PROVIDED DATA START
Lemma plan_covers_requested_witness :
  exists cols,
    In (fst (rpartition "R3.y"), cols)
       [("R1", ["x"; "a"]); ("R2", ["a"; "b"]); ("R3", ["y"; "b"])] /\
    In (snd (rpartition "R3.y")) cols.
Proof.
  apply (plan_covers_requested (fun l => l) (fun l => Permutation_refl l)
           ["R1.x"; "R3.y"] [] [] db123).
  - reflexivity.
  - simpl. auto.
Defined.

Lemma plan_fetches_keys_witness : In "b" ["a"; "b"].
Proof.
  apply (plan_fetches_keys (fun l => l) (fun l => Permutation_refl l)
           ["R1.x"; "R3.y"] [] [] db123
           [("R1", ["x"; "a"]); ("R2", ["a"; "b"]); ("R3", ["y"; "b"])]
           "R2" ["a"; "b"] R2_fields (key_field "b")).
  - intros r fs g Hr Hg. simpl in Hr.
    destruct Hr as [E|[E|[E|[]]]]; inversion E; subst; simpl in Hg;
      destruct Hg as [<-|[<-|[]]]; reflexivity.
  - reflexivity.
  - simpl. auto.
  - reflexivity.
  - simpl. auto.
  - reflexivity.
Defined.

Lemma plan_order_valid_witness :
  valid_order (_make_keymap db123) [] true
    [("R1", ["x"; "a"]); ("R2", ["a"; "b"]); ("R3", ["y"; "b"])] = true.
Proof.
  apply (plan_order_valid (fun l => l) (fun l => Permutation_refl l)
           ["R1.x"; "R3.y"] [] [] db123).
  reflexivity.
Defined.

Lemma set_update_same rel relations :
  Forall (fun r => r = rel) relations ->
  forall acc, acc = [] \/ acc = [rel] ->
    set_update acc relations = [] \/ set_update acc relations = [rel].
Proof.
  unfold set_update. induction 1 as [|r relations Hr _ IH]; intros acc Hacc;
    cbn [fold_left]; [exact Hacc|].
  subst r. apply IH. right.
  destruct Hacc as [->| ->]; unfold set_add; cbn [mem app].
  - reflexivity.
  - rewrite String.eqb_refl. reflexivity.
Qed.

Lemma requested_single rel qnames :
  Forall (fun q => fst (rpartition q) = rel) qnames ->
  forall cols added,
    exists cols' added',
      requested qnames [(rel, cols)] added [rel] = ([(rel, cols')], added', [rel]).
Proof.
  induction 1 as [|q qnames Hq _ IH]; intros cols added; cbn [requested].
  - eexists _, _. reflexivity.
  - destruct (mem q added); [apply IH|].
    destruct (rpartition q) as [r col]. cbn [fst] in Hq. subst r.
    cbn [setdefault_append]. rewrite String.eqb_refl.
    unfold set_add at 2. cbn [mem]. rewrite String.eqb_refl. apply IH.
Qed.

Section SingleRelation.

Variable set_iter : list string -> list string.
Hypothesis set_iter_perm : forall l, Permutation (set_iter l) l.

(** X23. A query over one relation is planned as one join: when every
    requested name is qualified by the same relation of the schema and
    no other relation is listed, [_plan_joins] finds no pivot and returns
    a single join, of that relation. *)
Theorem single_relation_plan projection condition_fields relations db rel fields :
  dict_get rel (schema db) = Some fields ->
  projection <> [] ->
  Forall (fun q => fst (rpartition q) = rel) (projection ++ condition_fields) ->
  Forall (fun r => r = rel) relations ->
  _pivot_relations set_iter [rel] (_make_keymap db) = Ret [] /\
  exists cols,
    _plan_joins set_iter projection condition_fields relations db = Ret [(rel, cols)].
Proof.
  intros Hget Hne Hq Hrels.
  assert (Hkeys : dict_lookup rel (_make_keymap db)
                  = Ret (map name (filter is_key fields))).
  { unfold dict_lookup. rewrite keymap_get, Hget. reflexivity. }
  assert (Hpivot : _pivot_relations set_iter [rel] (_make_keymap db) = Ret []).
  { unfold _pivot_relations, pivot_relations_in.
    rewrite (set_iter_single set_iter set_iter_perm). cbn [key_graph].
    rewrite Hkeys. cbn [bind key_graph app].
    pose proof (clique_one_component (map name (filter is_key fields))) as Hc.
    cbn [pivot_loop].
    destruct (Nat.ltb_spec 1 (List.length
      (_connected_components (set_update [] (map name (filter is_key fields)))
                             (add_edges (map name (filter is_key fields))))));
      [lia|reflexivity]. }
  split; [exact Hpivot|].
  unfold _plan_joins.
  destruct projection as [|q projection]; [contradiction|].
  cbn [app] in Hq |- *.
  pose proof (Forall_inv Hq) as Hq1. pose proof (Forall_inv_tail Hq) as Hq2.
  cbn beta in Hq1. cbn [requested mem]. destruct (rpartition q) as [r col]. cbn [fst] in Hq1. subst r.
  cbn [setdefault_append].
  assert (Hset : set_add rel (set_update [] relations) = [rel]).
  { destruct (set_update_same rel relations Hrels [] (or_introl eq_refl)) as [-> | ->];
      unfold set_add; cbn [mem app]; [reflexivity|].
    rewrite String.eqb_refl. reflexivity. }
  rewrite Hset.
  destruct (requested_single rel _ Hq2 [col] (set_add q [])) as (cols' & added' & ->).
  rewrite Hpivot. cbn [bind].
  rewrite (set_iter_nil set_iter set_iter_perm). cbn [set_update fold_left].
  rewrite (set_iter_single set_iter set_iter_perm).
  unfold order_joins. cbn [always_add_keys].
  unfold dict_lookup at 1. rewrite Hget. cbn [bind].
  rewrite add_keys_single. cbn [bind].
  destruct (schema db) as [|entry sch] eqn:Esch; [discriminate Hget|].
  cbn [List.length join_order find truthy_list negb orb].
  rewrite Hkeys. cbn [bind dict_pop]. rewrite String.eqb_refl.
  eexists. destruct (List.length sch); reflexivity.
Qed.

End SingleRelation.

Lemma single_relation_plan_witness :
  _pivot_relations (fun l => l) ["item"] (_make_keymap item_db) = Ret [] /\
  exists cols,
    _plan_joins (fun l => l) ["item.i-input"] ["item.i-wf"] ["item"] item_db
    = Ret [("item", cols)].
Proof.
  apply (single_relation_plan (fun l => l) (fun l => Permutation_refl l)
           ["item.i-input"] ["item.i-wf"] ["item"] item_db "item" item_fields).
  - reflexivity.
  - discriminate.
  - repeat constructor.
  - repeat constructor.
Defined.

(** ** Queries *)

Lemma mapM_length {A B : Type} (f : A -> outcome B) l l' :
  mapM f l = Ret l' -> List.length l' = List.length l.
Proof.
  revert l'. induction l as [|a l IH]; intros l' H; cbn [mapM] in H.
  - inversion H. reflexivity.
  - destruct (f a); cbn [bind] in H; try discriminate.
    destruct (mapM f l) as [bs| |]; cbn [bind] in H; try discriminate.
    inversion H; subst. cbn [List.length]. rewrite (IH _ eq_refl). reflexivity.
Qed.

Lemma mapM_Forall {A B : Type} (f : A -> outcome B) (P : B -> Prop) l l' :
  (forall a b, f a = Ret b -> P b) -> mapM f l = Ret l' -> Forall P l'.
Proof.
  intro Hf. revert l'. induction l as [|a l IH]; intros l' H; cbn [mapM] in H.
  - inversion H. constructor.
  - destruct (f a) as [b| |] eqn:E; cbn [bind] in H; try discriminate.
    destruct (mapM f l) as [bs| |]; cbn [bind] in H; try discriminate.
    inversion H; subst. constructor; [exact (Hf a b E)|exact (IH _ eq_refl)].
Qed.

Lemma select_rows_width selection names rows :
  names <> [] ->
  select_rows selection names = Ret rows ->
  Forall (fun r : list value => List.length r = List.length names) rows.
Proof.
  intros Hne H. unfold select_rows in H.
  destruct names as [|n names]; [contradiction|]. cbn [truthy_list] in H.
  destruct (mapM _ (n :: names)) as [indices| |] eqn:E1; cbn [bind] in H;
    try discriminate.
  apply mapM_length in E1.
  destruct (mapM _ indices) as [fs| |]; cbn [bind] in H; try discriminate.
  revert H. apply mapM_Forall. intros r row Hrow.
  apply mapM_length in Hrow. congruence.
Qed.

Section ResultWidth.

Variable set_iter : list string -> list string.
Variable re_search : string -> string -> option bool.
Variable date_eqb : string -> string -> bool.
Variable date_ltb : string -> string -> bool.

(** X24. Every row of a result has one value per projected column: when
    a query whose projection is not the wildcard returns rows, each row
    has as many values as the projection of the query has names. *)
Theorem result_rows_width querystring db q rows :
  _parse_query querystring = Ret q ->
  q_projection q <> ["*"] ->
  query_rows set_iter re_search date_eqb date_ltb querystring db = Ret rows ->
  Forall (fun r : list value => List.length r = List.length (q_projection q)) rows.
Proof.
  intros Hq Hstar H. unfold query_rows, query in H. rewrite Hq in H. cbn [bind] in H.
  rewrite (parse_query_type _ _ Hq) in H. cbn [mem String.eqb Ascii.eqb Bool.eqb] in H.
  assert (Hne : q_projection q <> []).
  { unfold _parse_query in Hq.
    destruct (partition_space (lstrip querystring)) as [querytype querybody].
    destruct (mem (lower querytype) ["select"; "retrieve"]); [|discriminate].
    pose proof (parse_select_stages querybody) as Hs. rewrite Hq in Hs.
    exact (proj1 (proj2 Hs)). }
  unfold _select, _make_execution_plan in H.
  destruct (list_eqb (q_projection q) ["*"]) eqn:Elist.
  { exfalso. apply Hstar. apply list_eqb_eq. exact Elist. }
  destruct (mapM _ (q_projection q)) as [proj| |] eqn:E1; cbn [bind] in H;
    try discriminate.
  apply mapM_length in E1.
  assert (Hfinal : forall sel : Selection,
            selection_rows
              (mk_Selection (sel_fields sel) (sel_field_index sel) (sel_data sel)
                            (Some proj) (sel_joined sel)) = Ret rows ->
            Forall (fun r : list value => List.length r = List.length (q_projection q))
                   rows).
  { intros sel Hsel. unfold selection_rows in Hsel. cbn [sel_projection] in Hsel.
    rewrite <- E1. revert Hsel. apply select_rows_width.
    intros ->. apply Hne. destruct (q_projection q); [reflexivity|discriminate E1]. }
  destruct (q_condition q) as [c|].
  - destruct (_process_condition_fields _ c) as [[c' fs]| |]; cbn [bind] in H;
      try discriminate.
    destruct (_plan_joins set_iter proj fs (q_relations q) db) as [joins| |];
      cbn [bind] in H; try discriminate.
    destruct (join_all date_eqb new_selection db joins) as [sel| |]; cbn [bind] in H;
      try discriminate.
    destruct (_process_condition_function re_search date_eqb date_ltb c'
                (sel_field_index sel)) as [func| |]; cbn [bind] in H; try discriminate.
    destruct (filter_rows func (sel_data sel)) as [kept| |]; cbn [bind] in H;
      try discriminate.
    exact (Hfinal (mk_Selection (sel_fields sel) (sel_field_index sel) kept
                                (sel_projection sel) (sel_joined sel)) H).
  - cbn [bind] in H.
    destruct (_plan_joins set_iter proj [] (q_relations q) db) as [joins| |];
      cbn [bind] in H; try discriminate.
    destruct (join_all date_eqb new_selection db joins) as [sel| |]; cbn [bind] in H;
      try discriminate.
    exact (Hfinal sel H).
Qed.

End ResultWidth.

Lemma result_rows_width_witness :
  Forall (fun r : list value => List.length r = 2)
         [[VInt 10; VInt 1]; [VInt 20; VInt 1]; [VInt 30; VInt 0]; [VInt 10; VInt 0]].
Proof.
  apply (result_rows_width (fun l => l) no_search String.eqb String.ltb
           "select i-id i-wf" item_db (mk_queryobj "select" ["i-id"; "i-wf"] [] None)).
  - vm_compute. reflexivity.
  - discriminate.
  - vm_compute. reflexivity.
Defined.

(** ** Later joins *)

Section LaterJoin.

Variable date_eqb : string -> string -> bool.
Hypothesis date_eqb_sym : forall a b, date_eqb a b = date_eqb b a.
Hypothesis date_eqb_trans :
  forall a b c, date_eqb a b = true -> date_eqb b c = true -> date_eqb a c = true.













End LaterJoin.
PROVIDED DATA END
-- REQUIRED WORK --
Whenever a line above contains "Hstar", copy that line.

-- TASK RESULT --
  intros Hq Hstar H. unfold query_rows, query in H. rewrite Hq in H. cbn [bind] in H.
  { exfalso. apply Hstar. apply list_eqb_eq. exact Elist. }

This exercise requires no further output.